Java 1.5 has parametrized types, which they call "generics". These looked pretty good to me at first, and a big improvement on the cruddy 1975-style type system Java had had before. But then I made a shocking discovery: If General is a subtype of Soldier, then List<General> is not a subtype of List<Soldier>.
In particular, you cannot:
List<General> listOfGenerals = ... List<Soldier> listOfSoldiers = listOfGenerals;For a couple of weeks I went around muttering to myself about what idiots the Java people must be. "Geez fuckin' Louise," I said. "The Hindley-Milner languages have had this right for twenty years. How hard would it have been for those Java idiots to pick up a damn book or something?"
I was, of course, completely wrong in all respects. The assignment above leads to problems that are obvious if you think about it a bit, and that should have been obvious to me, and would have been, except that I was so busy exulting in my superiority to the entire Java community that I didn't bother to think about it a bit.
You would like to be able to do this:
Soldier someSoldier = ...; listOfSoldiers.add(someSoldier);But if you do, you are setting up a type failure:
General someGeneral = listOfGenerals.getLast(); someGeneral.orderAttack(...);Here listOfSoldiers and listOfGenerals refer to the same underlying object, so we put a common soldier into that object back on line 4, and then took it out again on line 5. But line 5 is expecting it to be a General, and it is not. So we either have a type failure right there, or else we have a General variable that holds a a Soldier object, and then on line 6 a mere private is allowed to order an attack, causing a run-time type failure. If we're lucky.
The language designers must forbid one of these operations, and the best choice appears to be to forbid the assignment of the List<General> object to the List<Soldier> variable on line 2. The other choices seem clearly much worse.
The canonical Java generics tutorial has an example just like this one, to explain precisely this feature of Java generics. I would have known this, and I would have saved myself two weeks of grumbling, if I had picked up a damn book or something.
Furthermore, my premise was flawed. The H-M languages (SML, Haskell, Miranda, etc.) have not had this right for twenty years. It is easy to get right in the absence of references. But once you add references the problem becomes notoriously difficult, and SML, for example, has gone through several different strategies for dealing with it, as the years passed and more was gradually learned about the problem.
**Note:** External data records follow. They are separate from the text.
(** X20.  One turn of the loop without a knob reader, on a resized frame
    of even height and width whose datagrams, of [4 + 3 c] bytes for [c]
    LEDs per quadrant, fit a UDP datagram.  It returns and sends exactly
    four datagrams of [4 + 3 c] bytes
    with the start indices [0, c, 2 c, 3 c], the datagrams of the frame
    [shown]: pixel [(i, j)] of the resized frame is there, gamma-corrected,
    at [(w - 1 - j, h - 1 - i)], unless that place is on the ring light. *)
Theorem start_cam_body_without_knobs :
  forall (hue_to_rgb : Z -> pixel) (frame : ndarray) (monotonic : float)
         (s : Program),
    rectangular frame ->
    Nat.even (shape0 frame) = true -> Nat.even (shape1 frame) = true ->
    datagram_size frame <= MAX_UDP_PAYLOAD ->
    knob_reader s = None ->
    (exists d0 d1 d2 d3 : datagram,
        start_cam_body hue_to_rgb frame monotonic s
        = (Returns tt,
           {| knob_reader := None; random_state := random_state s;
              sock := sock s ++ [d0; d1; d2; d3] |}) /\
        sent (snd (send_quadrant {| frame := shown frame; sent := [] |}))
        = [d0; d1; d2; d3] /\
        map start_index_of [d0; d1; d2; d3]
        = [0; leds_per_quadrant frame; 2 * leds_per_quadrant frame;
           3 * leds_per_quadrant frame] /\
        Forall (fun d => Z.of_nat (List.length d)
                         = 4 + 3 * leds_per_quadrant frame)
               [d0; d1; d2; d3]) /\
    shape0 (shown frame) = shape1 frame /\
    shape1 (shown frame) = shape0 frame /\
    (forall (i j : nat) (r g b : Z),
        pixel_at frame i j = Some (r, g, b) ->
        uint8 r -> uint8 g -> uint8 b ->
        pixel_at (shown frame) (shape1 frame - 1 - j) (shape0 frame - 1 - i)
        = Some (if on_border (shape1 frame) (shape0 frame)
                             (shape1 frame - 1 - j) (shape0 frame - 1 - i)
                then (255, 255, 255)
                else (gamma r, gamma g, gamma b))).
Proof.
  intros hue_to_rgb frame monotonic s Hrect EH EW Hfit Hnone.
  destruct (corrected_rectangular frame Hrect) as (Hc & C0 & C1).
  set (f := astype_uint8 (LUT (mirror frame) GAMMA)) in *.
  assert (Hlpq : leds_per_quadrant f = leds_per_quadrant frame).
  { unfold leds_per_quadrant. rewrite C0, C1. reflexivity. }
  split; [ | split; [ | split ] ].
  - destruct (display_run f s Hc ltac:(rewrite C0; exact EH)
                ltac:(rewrite C1; exact EW)
                ltac:(unfold datagram_size in *; rewrite Hlpq; exact Hfit))
      as (d0 & d1 & d2 & d3 & Hrun & Hsent & Hidx & Hlen).
    exists d0, d1, d2, d3. rewrite <- Hlpq.
    split; [ | split; [ exact Hsent | split; [ exact Hidx | exact Hlen ] ] ].
    unfold start_cam_body, bind. cbv zeta. fold f.
    rewrite knob_effects_without_reader by exact Hnone.
    change (3 =? 1) with false. change (3 =? 2) with false.
    change (3 =? 3) with true. cbv iota.
    rewrite Hrun, Hnone. reflexivity.
  - apply (shown_rectangular frame Hrect).
  - apply (shown_rectangular frame Hrect).
  - intros i j r g b Hp Hr Hg Hb.
    destruct (pixel_at_in_bounds frame i j _ Hrect Hp) as [Hi Hj].
    pose proof (mirror_pixel frame i j _ Hrect Hp) as P1.
    pose proof (gamma_pixel (mirror frame) i (shape1 frame - 1 - j) r g b
                  P1 Hr Hg Hb) as P2.
    fold f in P2.
    pose proof (rot90_3_pixel f i (shape1 frame - 1 - j) _ Hc P2) as P3.
    rewrite C0 in P3.
    destruct (rot90_3_rectangular f Hc) as (H2 & E0 & E1).
    pose proof (ring_light_pixel (rot90 f 3) _ _ _ H2 P3) as P4.
    rewrite E0, E1, C0, C1 in P4. exact P4.
Qed.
The naive approach for SML is simple. It says that if α is any type, then there is a type ref α, which is the type of a reference that refers to a storage cell that contains a value of type α. So for example ref int is the type of a reference to an int value. There are three functions for manipulating reference types:
ref : α → ref α ! : ref α → α := : (ref α * α) → unitThe ref function takes a value and produces a reference to it, like & in C; if the original value had type α then the result has type ref α. The ! function takes a reference of type ref α and dereferences it, returning the value of type α that it refers to, like * in C. And the := function, usually written infix, takes a reference and a value, stores the value into the place that the reference points to, replacing what was there before, and returns nothing. So for example:
val a = "Kitty cat"; (* a : string *) val r = ref a; (* r : ref string *) r := "Puppy dog"; print !r;This prints Puppy dog. But this next example fails, as you would hope and expect:
val a = "Kitty cat"; val r = ref a; r := 37; (* fails *)because r has type ref string, but 37 has type int, and := requires that the type of the value on the right match the type referred to by the reference on the left.
That is the obvious, naive approach. What goes wrong, though? The canonical example is:
fun id x = x (* id : α → α *) val a = ref id; (* a : ref (α → α) *) fun not true = false | not false = true ; (* not: bool → bool *) a := not; (!a) 13The key here is that a is a variable of type ref (α → α), that is, a reference to a cell that can hold a function whose argument is any type α and whose return value is the same type. Here it holds a reference to id, which is the identity function.
Then we define a logical negation function, not, which has type bool → bool, that is, it takes a boolean argument and returns a boolean result. Since this is a subtype of α → α, we can store this function in the cell referenced by a.
Then we dereference a, recovering the value it points to, which, since the assignment, is the not function. But since a has type ref (α → α), !a has type α → α, and so should be applicable to any value. So the application of !a to the int value 13 passes the type checker, and SML blithely applies the not function to 13.
I've already talked about SML way longer than I planned to, and I won't belabor you further with explanations of the various schemes that were hatched over the years to try to sort this out. Suffice it to say that the problem is still an open research area.
Java, of course, is all references from top to bottom, so this issue obtrudes. The Java people do not know the answer either.
The big error that I made here was to jump to the conclusion that the Java world must be populated with idiots who know nothing about type theory or Haskell or anything else that would have tipped them off to the error I thought they had committed. Probably most of them know nothing about that stuff, but there are a lot of them, and presumably some of them have a clue, and perhaps some of them even know a thing or two that I don't. I said a while back that people who want to become smarter should get in the habit of assuming that everything is more complex than they imagine. Here I assumed the opposite.
As P.J. Plauger once said in a similar circumstance, there is a name for people who are so stupid that they think everyone else is stupid instead.
Maybe I won't be that person next time.